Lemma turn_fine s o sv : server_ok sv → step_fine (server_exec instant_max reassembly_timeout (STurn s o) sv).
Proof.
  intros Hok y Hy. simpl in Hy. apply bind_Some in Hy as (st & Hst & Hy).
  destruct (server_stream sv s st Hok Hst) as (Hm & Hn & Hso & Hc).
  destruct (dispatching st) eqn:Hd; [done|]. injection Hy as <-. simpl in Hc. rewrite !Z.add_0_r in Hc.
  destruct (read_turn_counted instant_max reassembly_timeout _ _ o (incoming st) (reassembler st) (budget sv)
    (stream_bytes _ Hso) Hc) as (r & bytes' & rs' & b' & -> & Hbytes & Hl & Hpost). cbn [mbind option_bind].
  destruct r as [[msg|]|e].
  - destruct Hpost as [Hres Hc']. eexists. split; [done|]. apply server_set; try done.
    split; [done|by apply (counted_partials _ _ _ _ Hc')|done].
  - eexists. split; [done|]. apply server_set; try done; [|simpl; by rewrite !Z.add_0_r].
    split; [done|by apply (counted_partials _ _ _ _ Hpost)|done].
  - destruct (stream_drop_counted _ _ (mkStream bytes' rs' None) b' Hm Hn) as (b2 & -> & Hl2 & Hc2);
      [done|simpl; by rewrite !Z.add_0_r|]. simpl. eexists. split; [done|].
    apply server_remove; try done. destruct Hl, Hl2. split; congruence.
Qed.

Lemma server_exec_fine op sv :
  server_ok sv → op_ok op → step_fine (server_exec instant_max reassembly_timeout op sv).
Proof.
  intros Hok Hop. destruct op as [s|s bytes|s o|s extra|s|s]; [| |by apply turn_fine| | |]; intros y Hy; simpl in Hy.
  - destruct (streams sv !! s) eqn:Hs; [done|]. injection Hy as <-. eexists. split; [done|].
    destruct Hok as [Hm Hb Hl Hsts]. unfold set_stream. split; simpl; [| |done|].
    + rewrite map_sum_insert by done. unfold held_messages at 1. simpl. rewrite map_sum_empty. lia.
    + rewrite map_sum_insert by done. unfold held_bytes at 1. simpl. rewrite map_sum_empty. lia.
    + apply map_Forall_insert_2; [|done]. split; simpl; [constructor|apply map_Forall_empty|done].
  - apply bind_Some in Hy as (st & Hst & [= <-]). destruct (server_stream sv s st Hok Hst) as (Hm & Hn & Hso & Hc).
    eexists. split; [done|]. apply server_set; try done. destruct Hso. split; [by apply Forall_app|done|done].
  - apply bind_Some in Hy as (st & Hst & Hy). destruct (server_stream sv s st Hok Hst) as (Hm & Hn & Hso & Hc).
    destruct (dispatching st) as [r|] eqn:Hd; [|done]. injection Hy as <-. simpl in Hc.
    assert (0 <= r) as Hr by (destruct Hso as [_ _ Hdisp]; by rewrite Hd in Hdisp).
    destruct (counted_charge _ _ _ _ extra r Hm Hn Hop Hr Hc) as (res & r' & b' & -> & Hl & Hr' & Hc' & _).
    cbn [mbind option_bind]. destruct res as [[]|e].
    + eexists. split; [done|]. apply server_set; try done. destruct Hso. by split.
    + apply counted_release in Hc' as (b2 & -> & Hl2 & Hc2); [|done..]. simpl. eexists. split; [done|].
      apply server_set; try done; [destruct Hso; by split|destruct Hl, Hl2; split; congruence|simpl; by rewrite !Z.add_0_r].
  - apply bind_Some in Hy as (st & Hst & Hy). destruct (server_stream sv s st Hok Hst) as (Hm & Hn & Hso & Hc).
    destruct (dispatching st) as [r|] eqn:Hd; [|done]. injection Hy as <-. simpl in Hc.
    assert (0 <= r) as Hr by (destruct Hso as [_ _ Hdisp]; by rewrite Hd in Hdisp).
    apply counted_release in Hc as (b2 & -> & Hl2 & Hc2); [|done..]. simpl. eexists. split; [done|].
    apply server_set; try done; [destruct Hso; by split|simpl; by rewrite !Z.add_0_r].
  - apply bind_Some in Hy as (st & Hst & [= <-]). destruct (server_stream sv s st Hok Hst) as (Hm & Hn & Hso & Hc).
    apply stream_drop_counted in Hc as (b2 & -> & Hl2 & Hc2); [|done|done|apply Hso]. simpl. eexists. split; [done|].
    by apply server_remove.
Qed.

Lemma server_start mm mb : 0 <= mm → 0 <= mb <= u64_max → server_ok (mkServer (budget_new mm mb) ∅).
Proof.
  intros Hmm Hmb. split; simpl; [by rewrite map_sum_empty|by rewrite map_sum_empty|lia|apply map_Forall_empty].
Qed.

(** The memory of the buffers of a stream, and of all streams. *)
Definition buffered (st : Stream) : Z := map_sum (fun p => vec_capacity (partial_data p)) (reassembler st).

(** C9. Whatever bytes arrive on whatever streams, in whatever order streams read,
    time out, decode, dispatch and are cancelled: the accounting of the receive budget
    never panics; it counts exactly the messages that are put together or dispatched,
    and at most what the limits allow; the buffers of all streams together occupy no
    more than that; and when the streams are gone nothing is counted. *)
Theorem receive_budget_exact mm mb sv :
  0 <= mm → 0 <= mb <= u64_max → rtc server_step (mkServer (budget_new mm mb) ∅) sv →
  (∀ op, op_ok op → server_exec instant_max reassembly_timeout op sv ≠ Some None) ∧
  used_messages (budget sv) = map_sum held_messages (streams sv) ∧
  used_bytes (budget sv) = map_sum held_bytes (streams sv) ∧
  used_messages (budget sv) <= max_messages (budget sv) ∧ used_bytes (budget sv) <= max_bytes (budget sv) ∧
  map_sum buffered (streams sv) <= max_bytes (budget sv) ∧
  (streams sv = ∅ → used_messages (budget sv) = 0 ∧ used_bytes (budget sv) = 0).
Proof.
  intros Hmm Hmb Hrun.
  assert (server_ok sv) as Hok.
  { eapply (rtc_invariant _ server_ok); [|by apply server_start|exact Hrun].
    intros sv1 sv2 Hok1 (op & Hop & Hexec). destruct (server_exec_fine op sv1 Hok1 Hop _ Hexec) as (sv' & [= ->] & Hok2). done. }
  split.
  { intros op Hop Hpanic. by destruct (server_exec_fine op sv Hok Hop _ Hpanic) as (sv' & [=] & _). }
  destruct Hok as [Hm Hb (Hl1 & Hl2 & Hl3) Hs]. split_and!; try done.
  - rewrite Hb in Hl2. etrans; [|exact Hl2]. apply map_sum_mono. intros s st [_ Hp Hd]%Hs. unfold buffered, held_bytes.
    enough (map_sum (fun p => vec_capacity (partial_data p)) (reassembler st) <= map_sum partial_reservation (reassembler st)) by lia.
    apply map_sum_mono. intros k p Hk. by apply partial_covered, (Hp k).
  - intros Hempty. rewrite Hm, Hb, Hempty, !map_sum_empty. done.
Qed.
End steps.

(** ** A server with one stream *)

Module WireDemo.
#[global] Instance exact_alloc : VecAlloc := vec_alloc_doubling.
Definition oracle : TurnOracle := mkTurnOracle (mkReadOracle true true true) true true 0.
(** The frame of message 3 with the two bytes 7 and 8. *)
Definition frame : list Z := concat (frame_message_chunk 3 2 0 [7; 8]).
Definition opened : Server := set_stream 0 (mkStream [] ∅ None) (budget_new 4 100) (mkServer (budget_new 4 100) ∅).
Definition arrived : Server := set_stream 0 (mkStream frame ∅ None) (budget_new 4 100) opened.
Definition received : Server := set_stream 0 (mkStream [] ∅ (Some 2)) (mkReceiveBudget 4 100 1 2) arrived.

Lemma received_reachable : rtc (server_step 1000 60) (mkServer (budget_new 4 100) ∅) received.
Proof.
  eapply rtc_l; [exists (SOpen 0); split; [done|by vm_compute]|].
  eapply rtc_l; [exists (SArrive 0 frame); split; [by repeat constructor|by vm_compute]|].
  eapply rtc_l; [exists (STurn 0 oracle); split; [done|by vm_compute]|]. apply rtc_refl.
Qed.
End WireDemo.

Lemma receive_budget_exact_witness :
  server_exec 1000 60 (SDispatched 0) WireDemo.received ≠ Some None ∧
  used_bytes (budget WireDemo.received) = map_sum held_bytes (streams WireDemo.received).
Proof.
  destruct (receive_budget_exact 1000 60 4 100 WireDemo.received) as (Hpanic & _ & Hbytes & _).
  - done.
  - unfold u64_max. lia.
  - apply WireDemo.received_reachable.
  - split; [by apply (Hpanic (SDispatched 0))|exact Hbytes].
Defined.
☆ ☆ ☆ ☆
• Problem details:
Among the lines above, find those containing the word "Definition" and copy each.

• Finished task:
Definition buffered (st : Stream) : Z := map_sum (fun p => vec_capacity (partial_data p)) (reassembler st).
Definition oracle : TurnOracle := mkTurnOracle (mkReadOracle true true true) true true 0.
Definition frame : list Z := concat (frame_message_chunk 3 2 0 [7; 8]).
Definition opened : Server := set_stream 0 (mkStream [] ∅ None) (budget_new 4 100) (mkServer (budget_new 4 100) ∅).
Definition arrived : Server := set_stream 0 (mkStream frame ∅ None) (budget_new 4 100) opened.
Definition received : Server := set_stream 0 (mkStream [] ∅ (Some 2)) (mkReceiveBudget 4 100 1 2) arrived.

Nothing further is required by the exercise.